Timed Writing Assignment Short Response:
“It’s better to have loved and lost than never to have loved at all”

Alexander S. Peak

Also available in .pdf.

21 March 2003

Is it better to be heart-broken, or to own an aching, longing, desiring heart?  This type of statement can’t be looked at as offering two options—two very distinct options—one of which is more positive or more desirable than the other.  In the end, never-having-experienced-love and having-experienced-only-ephemeral-love are both quite undesirable circumstances.  Does it matter which of these experiences a person would rather engage in?  No, it doesn’t.

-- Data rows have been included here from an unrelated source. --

(** * msal-common: the token-response pipeline of [ResponseHandler]

    A shallow embedding of [src/lib/msal-common/src/response/ResponseHandler.ts]
    and the properties of its validation, record assembly, commit and
    result-building steps.

    Conventions of the embedding.
    - A JavaScript string is a [string]: the bytes of its UTF-8 encoding.
      Strict (in)equality of two strings is (in)equality of these bytes.
    - An optional field or parameter ([x?: string]) is an [option]; [None]
      is [undefined].  Truthiness of such a value is [truthy].
    - A [number] holding seconds or milliseconds is a [Number]: an
      integer-valued double, an infinity or [NaN]; a sum or a product is
      rounded to the nearest double, ties to even, as IEEE 754 has it.
    - An exception is the [Throw] alternative of [Result]; a method that
      touches the credential store or its persistence runs in the state and
      exception monad [M].
    - Calls to the logger change nothing that the pipeline returns or stores
      and are left out. *)

From Stdlib Require Import ZArith String Ascii List Bool Lia.
From stdpp Require Import base option strings list gmap.
Import ListNotations.

#[local] Open Scope string_scope.
#[local] Open Scope Z_scope.

(** ** JavaScript values *)

(** [!!x] for an optional string: defined and not empty. *)
Definition truthy (x : option string) : bool :=
  match x with
  | Some s => negb (String.eqb s "")
  | None => false
  end.

(** [x || Constants.EMPTY_STRING]. *)
Definition orEmpty (x : option string) : string :=
  match x with
  | Some s => s
  | None => ""
  end.

(** ** Numbers

    The numbers of the pipeline are counts of seconds and of milliseconds.
    A [Finite z] stands for the double of value [z], which [z] is when it
    has at most 53 significant bits and lies under 2^1024; the sign of a
    zero is not kept, as no operation below tells the two zeros apart, and
    numbers with a fractional part are left out. *)
Inductive Number : Type :=
| Finite (z : Z)
| Infinity (negative : bool)
| NaN.

Coercion Finite : Z >-> Number.

(** 2^53: up to it every integer is a double. *)
Definition maxExact : Z := 9007199254740992.

(** The nearest integer with 53 significant bits to [n >= 0], ties to the
    even significand. *)
Definition roundMagnitude (n : Z) : Z :=
  if n <=? maxExact then n
  else
    let shift := Z.log2 n - 52 in
    let significand := Z.shiftr n shift in
    let rest := n - Z.shiftl significand shift in
    let half := Z.shiftl 1 (shift - 1) in
    let rounded :=
      if (half <? rest) || ((rest =? half) && Z.odd significand)
      then significand + 1 else significand in
    Z.shiftl rounded shift.

(** The double nearest to the integer [z]; an infinity from 2^1024 on. *)
Definition roundNumber (z : Z) : Number :=
  let m := roundMagnitude (Z.abs z) in
  if m <=? maxExact then Finite (Z.sgn z * m)
  else if 2 ^ 1024 <=? m then Infinity (z <? 0)
  else Finite (Z.sgn z * m).

(** [a + b] on numbers. *)
Definition jsAdd (a b : Number) : Number :=
  match a, b with
  | NaN, _ | _, NaN => NaN
  | Infinity s, Infinity t => if Bool.eqb s t then Infinity s else NaN
  | Infinity s, Finite _ | Finite _, Infinity s => Infinity s
  | Finite x, Finite y => roundNumber (x + y)
  end.

(** [a * b] on numbers. *)
Definition jsMul (a b : Number) : Number :=
  match a, b with
  | NaN, _ | _, NaN => NaN
  | Infinity s, Infinity t => Infinity (xorb s t)
  | Infinity s, Finite y | Finite y, Infinity s =>
      if y =? 0 then NaN else Infinity (xorb s (y <? 0))
  | Finite x, Finite y => roundNumber (x * y)
  end.

(** [!!n] for a number: neither zero nor [NaN]. *)
Definition truthyNumber (n : Number) : bool :=
  match n with
  | Finite z => negb (z =? 0)
  | Infinity _ => true
  | NaN => false
  end.

(** [n || 0] for an optional number of seconds. *)
Definition orZero (n : option Number) : Number :=
  match n with
  | Some v => if truthyNumber v then v else Finite 0
  | None => Finite 0
  end.

(** [Number(n)] for a number. *)
Definition toNumber (n : Number) : Number := n.

(** A [Date]: its time value in milliseconds, or an invalid date. *)
Inductive Date : Type :=
| TimeValue (ms : Z)
| InvalidDate.

(** [new Date(value)]: the time value is clipped at 8.64e15 milliseconds
    either way of the epoch. *)
Definition newDate (value : Number) : Date :=
  match value with
  | Finite ms =>
      if Z.abs ms <=? 8640000000000000 then TimeValue ms else InvalidDate
  | Infinity _ | NaN => InvalidDate
  end.

(** A template-literal hole [${x}]: [undefined] prints as such. *)
Definition hole (x : option string) : string :=
  match x with
  | Some s => s
  | None => "undefined"
  end.

(** ** Errors

    The kinds of error that the pipeline itself raises, [URIError] for the
    built-in it calls, and [Thrown] for an exception raised inside a
    collaborator, whatever its kind. *)

Inductive AuthError : Type :=
| StateNotFoundError (missing : string)
| StateMismatchError
| NonceMismatchError
| InvalidCacheEnvironmentError
| ClientInfoEmptyError
| ResourceRequestParametersRequiredError
| InteractionRequiredAuthError (errorCode errorMessage subError : option string)
| ServerError (errorCode errorMessage subError : option string)
| URIError
| Thrown (payload : string).

Inductive Result (A : Type) : Type :=
| Ok (a : A)
| Throw (e : AuthError).
Arguments Ok {A} a.
Arguments Throw {A} e.

#[export] Instance Result_ret : MRet Result := fun _ a => Ok a.
#[export] Instance Result_bind : MBind Result := fun _ _ k r =>
  match r with
  | Ok a => k a
  | Throw e => Throw e
  end.
#[export] Instance Result_fmap : FMap Result := fun _ _ f r =>
  match r with
  | Ok a => Ok (f a)
  | Throw e => Throw e
  end.

(** What a call to a collaborator gives: the value it returns, or the
    exception it raises. *)
Inductive Reply (A : Type) : Type :=
| Returns (a : A)
| Raises (payload : string).
Arguments Returns {A} a.
Arguments Raises {A} payload.

Definition call {A : Type} (r : Reply A) : Result A :=
  match r with
  | Returns a => Ok a
  | Raises payload => Throw (Thrown payload)
  end.

(** ** [decodeURIComponent]

    The built-in of ECMAScript (its [Decode] operation with an empty set of
    preserved escapes), on the UTF-8 bytes of the string: a byte other than
    [%] is copied; [%XY] with a value under 128 yields that byte; a leading
    byte announcing [n] octets must be followed by [n - 1] further escapes,
    and the [n] octets must be the UTF-8 encoding of one code point, which
    are then the bytes of the decoded character.  Every other use of [%] is
    a [URIError]. *)

Definition hexDigit (c : ascii) : option N :=
  let n := N_of_ascii c in
  if ((48 <=? n) && (n <=? 57))%N then Some (n - 48)%N
  else if ((65 <=? n) && (n <=? 70))%N then Some (n - 55)%N
  else if ((97 <=? n) && (n <=? 102))%N then Some (n - 87)%N
  else None.

Definition parseHexOctet (h l : ascii) : option N :=
  match hexDigit h, hexDigit l with
  | Some a, Some b => Some (16 * a + b)%N
  | _, _ => None
  end.

(** Number of leading one bits of an octet, capped at 5. *)
Definition leadingOnes (b : N) : nat :=
  if (b <? 128)%N then 0%nat
  else if (b <? 192)%N then 1%nat
  else if (b <? 224)%N then 2%nat
  else if (b <? 240)%N then 3%nat
  else if (b <? 248)%N then 4%nat
  else 5%nat.

Definition inRange (lo hi b : N) : bool := ((lo <=? b) && (b <=? hi))%N.

(** The octets are the UTF-8 encoding of one code point outside ASCII: no
    overlong form, no surrogate, nothing above U+10FFFF. *)
Definition validUtf8 (octets : list N) : bool :=
  match octets with
  | [b0; b1] => inRange 194 223 b0 && inRange 128 191 b1
  | [b0; b1; b2] =>
      (if (b0 =? 224)%N then inRange 160 191 b1
       else if (b0 =? 237)%N then inRange 128 159 b1
       else inRange 225 239 b0 && inRange 128 191 b1)
      && inRange 128 191 b2
  | [b0; b1; b2; b3] =>
      (if (b0 =? 240)%N then inRange 144 191 b1
       else if (b0 =? 244)%N then inRange 128 143 b1
       else inRange 241 243 b0 && inRange 128 191 b1)
      && inRange 128 191 b2 && inRange 128 191 b3
  | _ => false
  end.

Fixpoint bytesToString (octets : list N) (tail : string) : string :=
  match octets with
  | [] => tail
  | b :: bs => String (ascii_of_N b) (bytesToString bs tail)
  end.

(** [decodeFrom need octets s]: [need] continuation escapes are still
    expected for the character whose first octets are [octets]. *)
Fixpoint decodeFrom (need : nat) (octets : list N) (s : string) : option string :=
  match s with
  | EmptyString => match need with O => Some EmptyString | S _ => None end
  | String c rest =>
      if Ascii.eqb c "%" then
        match rest with
        | String h (String l rest') =>
            match parseHexOctet h l with
            | None => None
            | Some b =>
                match need with
                | O =>
                    match leadingOnes b with
                    | O => String (ascii_of_N b) <$> decodeFrom 0 [] rest'
                    | S O => None
                    | S (S k) =>
                        if (k <=? 2)%nat then decodeFrom (S k) [b] rest' else None
                    end
                | S O =>
                    let os := (octets ++ [b])%list in
                    if validUtf8 os
                    then bytesToString os <$> decodeFrom 0 [] rest'
                    else None
                | S (S k as m) => decodeFrom m (octets ++ [b])%list rest'
                end
            end
        | _ => None
        end
      else
        match need with
        | O => String c <$> decodeFrom 0 [] rest
        | S _ => None
        end
  end.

[Online Note:  This was a timed writing assignment I completed in class when I was in high school.  The point I intended to make was that there is no objectively correct view on which of the two alternatives presented is desirable, as desirability is quite obviously subjective.  But upon further reflection, it seems a huge problem arises in trying to answer such a question even based strictly on subjective experiences, for no one can truly experience “never having loved”; one can, at the most, experience “not having yet loved.”  The point at which this becomes “never having loved” is at one’s death, and those that have reached death are no longer in a position to make comparisons.  Thus, the most one can do is compare “having loved but lost” with “not having yet loved.”  Further, even if it were possible to ask a dead person what it is like to “have never loved,” it would be impossible for this dead person to compare her or his experience with “having loved but lost,” for obviously she or he has never experienced it and thus is still not in a position to make an appropriate comparison.]